*THE TASK*: Return, from the listing that follows, each line containing the word "repeat".

*STUDY MATERIAL*:
· · ·

Lemma hex_char_facts c : hex_char c -> 0 <= c < 128 /\ is_whitespace c = false /\ (58 =? c) = false.
Proof. unfold hex_char, is_ascii_digit, between, is_whitespace, between. lia. Qed.
Lemma encode_hex_chars s : Forall hex_char s -> utf8_encode s = byte.of_Z <$> s.
Proof.
  induction 1 as [|c s Hc _ IH]; [done|]. change (utf8_encode (c :: s)) with (encode_char c ++ utf8_encode s).
  rewrite IH. destruct (hex_char_facts c Hc) as [H _]. unfold encode_char. by rewrite (proj2 (Z.ltb_lt c 0x80)) by lia.
Qed.
Lemma length_encode s : Forall hex_char s -> length (utf8_encode s) = length s.
Proof. intros H. by rewrite encode_hex_chars, length_fmap. Qed.
Lemma hex_scalars s : Forall hex_char s -> scalars s.
Proof. intros H. eapply Forall_impl; [exact H|]. intros c Hc. destruct (hex_char_facts c Hc) as [Hr _]. unfold is_char, between. lia. Qed.
Lemma word_at_shown a r i w : Forall hex_char a -> length a = (i * 8)%nat -> length w = 4%nat ->
  word_at (utf8_encode (a ++ hex_pad 8 (of_le w) ++ r)) i = Some w.
Proof.
  intros Ha Hl Hw. assert (Hv : is_u 32 (of_le w)) by (pose proof (of_le_range w) as H; unfold zlen in H; rewrite Hw in H; exact H).
  destruct (hex_pad_spec 8 (of_le w)) as (_ & Hpl & Hpc); [exact Hv|].
  unfold word_at. unfold utf8_encode at 1. rewrite !bind_app. fold (utf8_encode a) (utf8_encode (hex_pad 8 (of_le w))).
  rewrite drop_app_length' by (rewrite length_encode by done; lia). rewrite take_app_length' by (rewrite length_encode by done; lia).
  rewrite decode_encode by (by apply hex_scalars). cbn [mbind option_bind].
  rewrite hex_pad_parsed by (lia || apply Hv). cbn [mbind option_bind]. rewrite <- Hw. by rewrite to_le_of_le.
Qed.

Lemma pads_hex ws : Forall (fun w => 0 <= w < 2 ^ 32) ws -> Forall hex_char (ws ≫= hex_pad 8) /\ length (ws ≫= hex_pad 8) = (length ws * 8)%nat.
Proof.
  induction 1 as [|w ws Hw _ [IHc IHl]]; [by split; [constructor|]|]. destruct (hex_pad_spec 8 w Hw) as (_ & Hl & Hc).
  cbn [mbind list_bind]. split; [by apply Forall_app|]. rewrite length_app, Hl, IHl. done.
Qed.
Lemma words_range b : Forall (fun w => 0 <= w < 2 ^ 32) (words_of b).
Proof.
  unfold words_of. apply Forall_fmap, List.Forall_forall. intros i _. cbn. pose proof (of_le_range (take 4 (drop (i * 4) b))) as [H1 H2].
  split; [done|]. eapply Z.lt_le_trans; [exact H2|]. apply Z.pow_le_mono_r; [done|]. unfold zlen. rewrite length_take. lia.
Qed.
Lemma ip_shown i : Forall hex_char (show_ip i) /\ length (show_ip i) = (length (octets i) / 4 * 8)%nat.
Proof. unfold show_ip. destruct (pads_hex _ (words_range (octets i))) as [Hc Hl]. split; [done|]. rewrite Hl. unfold words_of. by rewrite length_fmap, length_seq. Qed.
Lemma of_le_words ws : Forall (fun w => length w = 4%nat) ws -> Forall (fun w => 0 <= w < 2 ^ 32) (of_le <$> ws).
Proof.
  intros H. apply Forall_fmap. eapply Forall_impl; [exact H|]. intros w Hw. cbn beta in Hw. pose proof (of_le_range w) as Hr.
  unfold zlen in Hr. rewrite Hw in Hr. exact Hr.
Qed.
Lemma word_at_nth ws i w : Forall (fun w => length w = 4%nat) ws -> ws !! i = Some w ->
  word_at (utf8_encode ((of_le <$> ws) ≫= hex_pad 8)) i = Some w.
Proof.
  intros H Hi. assert (Hl := lookup_lt_Some _ _ _ Hi). rewrite <- (take_drop_middle ws i w Hi) in H |- *. apply Forall_app in H as [Ha H].
  apply Forall_cons in H as [Hw _]. destruct (pads_hex _ (of_le_words _ Ha)) as [Hc Hn].
  rewrite fmap_app, bind_app. apply word_at_shown; [done| |done]. rewrite Hn, length_fmap, length_take. lia.
Qed.
Lemma parse_ip_shown a : addr_ok a -> parse_ip (show_ip (ip a)) = Some (ip a).
Proof.
  intros [_ H]. destruct (ip_shown (ip a)) as [Hc Hl]. unfold parse_ip. rewrite (length_encode _ Hc), Hl. clear Hc Hl. unfold show_ip.
  destruct (ip a) as [b|b]; cbn [octets] in *; rewrite H; cbn [Nat.div Nat.divmod Nat.mul Nat.add fst Nat.eqb Nat.sub].
  - assert (E : words_of b = of_le <$> [b]) by (by destruct b as [|? [|? [|? [|? [|? ?] ] ] ] ]). rewrite E. clear E.
    by rewrite (word_at_nth [b] 0 b) by (done || by repeat constructor).
  - do 17 (destruct b as [|? b]; try done). clear H.
    match goal with |- context [words_of [?a0; ?a1; ?a2; ?a3; ?b0; ?b1; ?b2; ?b3; ?c0; ?c1; ?c2; ?c3; ?d0; ?d1; ?d2; ?d3] ] =>
      change (words_of [a0; a1; a2; a3; b0; b1; b2; b3; c0; c1; c2; c3; d0; d1; d2; d3]) with (of_le <$> [ [a0; a1; a2; a3]; [b0; b1; b2; b3]; [c0; c1; c2; c3]; [d0; d1; d2; d3] ]);
      assert (Hw := fun i w => word_at_nth [ [a0; a1; a2; a3]; [b0; b1; b2; b3]; [c0; c1; c2; c3]; [d0; d1; d2; d3] ] i w ltac:(by repeat constructor))
    end.
    by rewrite (Hw 0%nat _ eq_refl), (Hw 1%nat _ eq_refl), (Hw 2%nat _ eq_refl), (Hw 3%nat _ eq_refl).
Qed.
Lemma addr_shown a : addr_ok a -> parse_local (show_addr a) = Some a /\ word (show_addr a).
Proof.
  intros H. destruct (ip_shown (ip a)) as [Hc _]. pose proof (parse_ip_shown a H) as Ei. destruct H as [Hp _].
  destruct (hex_pad_spec 4 (port a) Hp) as (_ & Hl & Hpc). unfold parse_local, show_addr. split.
  - rewrite split_once_app; [|eapply Forall_impl; [exact Hc|]; intros c H; apply (hex_char_facts c H)|done].
    cbn [mbind option_bind]. rewrite hex_pad_parsed by (lia || apply Hp). cbn [mbind option_bind]. rewrite Ei. by destruct a.
  - split; [by destruct (show_ip (ip a))|]. apply Forall_app. split; [|apply Forall_cons; split; [done|] ];
      (eapply Forall_impl; [eassumption|]; intros c H; apply (hex_char_facts c H)).
Qed.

· · ·

*RESULT OF THIS TASK*:
    by rewrite (word_at_nth [b] 0 b) by (done || by repeat constructor).
      assert (Hw := fun i w => word_at_nth [ [a0; a1; a2; a3]; [b0; b1; b2; b3]; [c0; c1; c2; c3]; [d0; d1; d2; d3] ] i w ltac:(by repeat constructor))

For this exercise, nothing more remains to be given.